67.      Therefore, the decisive factor for the application of Article 71 of the Plant Protection Regulation from a procedural perspective is not the external form of the communication, but the question of whether the parties concerned can assume that their communication partners will correctly understand the content thereof.

68.      The provisions of the Notification Directive must also be interpreted accordingly. Based solely on the regulatory objective of that directive, they are not intended to lay down requirements for ‘officially informing’ in accordance with the first sentence of Article 71(1) of the Plant Protection Regulation. Rather, Article 7(1)(c) of the Notification Directive merely means that ‘informing’ within the meaning of the first sentence of Article 71(1) of the Plant Protection Regulation does not have to correspond to a communication pursuant to the directive. Nevertheless, a communication pursuant to the directive can constitute ‘informing’ pursuant to the regulation. Article 5(5) of the Notification Directive also confirms the interpretation in the light of the duty of sincere cooperation. That provision is primarily intended to clarify that multiple communications are superfluous as long as all parties concerned are aware of the functions served by a communication.

69.      If any doubts arise in this regard, it is therefore the responsibility of all parties concerned to allay them by means of clarifications or inquiries.

70.      It is true that the Commission and the other Member States therefore cannot rely on the fact that doubts may remain if they do not ask appropriate questions.

71.      First and foremost, however, the Member State invoking Article 71(1) of the Plant Protection Regulation must step in and provide clarification if there is anything to indicate that the other parties concerned have failed to recognise its will to act or its reasons for acting.

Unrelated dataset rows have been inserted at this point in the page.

Lemma resume_spec_flag b o w :
  flagless (resume_spec c o (with_prevented b w)) = flagless (resume_spec c o w).
Proof. unfold resume_spec, logged. by repeat case_match. Qed.

(** A step does not read the flag. *)
Lemma next_flag b w e :
  inv c w → flagless <$> next c (with_prevented b w) e = flagless <$> next c w e.
Proof.
  intros Hi. rewrite (next_explicit w), (next_explicit (with_prevented b w))
    by first [done | by apply inv_flag].
  destruct e as [el s|b'| |o]; simpl; [done..|].
  destruct (inflight w); simpl; [done|].
  f_equal. apply (resume_spec_flag b o (with_inflight (λ _, []) w)).
Qed.

Lemma inv_flagless w v : flagless w = flagless v → inv c w → inv c v.
Proof.
  intros Hwv Hi%(inv_flag false). apply (inv_flag false).
  by change (inv c (flagless v)); rewrite <- Hwv.
Qed.

Lemma next_flagless w v e :
  inv c w → flagless w = flagless v →
  flagless <$> next c w e = flagless <$> next c v e.
Proof.
  intros Hi Hwv. pose proof (inv_flagless w v Hwv Hi) as Hv.
  rewrite <- (next_flag false w), <- (next_flag false v) by done.
  change (with_prevented false ?x) with (flagless x). by rewrite Hwv.
Qed.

If it fails to provide such clarification in such a case, it has not officially informed the other parties concerned.

72.      Consequently, the communication of a measure pursuant to Article 5 of the Notification Directive must be regarded as being equivalent to ‘officially informing’ pursuant to the first sentence of Article 71(1) of the Plant Protection Regulation if the Member State may assume that the Commission has understood it in that sense.

2.      The circumstances of the present case

73.      In order for the Court to be able to refine these criteria in relation to the present case, it would have been helpful if the Conseil d’État (Council of State), or at least France, and the Commission had provided more precise information on the communication between each other in the present procedure. Accordingly, it would have made sense to submit, in particular, the full text of France’s communication of 2 February 2017 and the Commission’s reply of 3 August 2017. It would also have been interesting to know whether France had made it clear in the procedures leading to the adoption of the Commission’s regulations from 2018 that it considered the envisaged restrictions to be insufficient and would therefore be adopting more far-reaching restrictions.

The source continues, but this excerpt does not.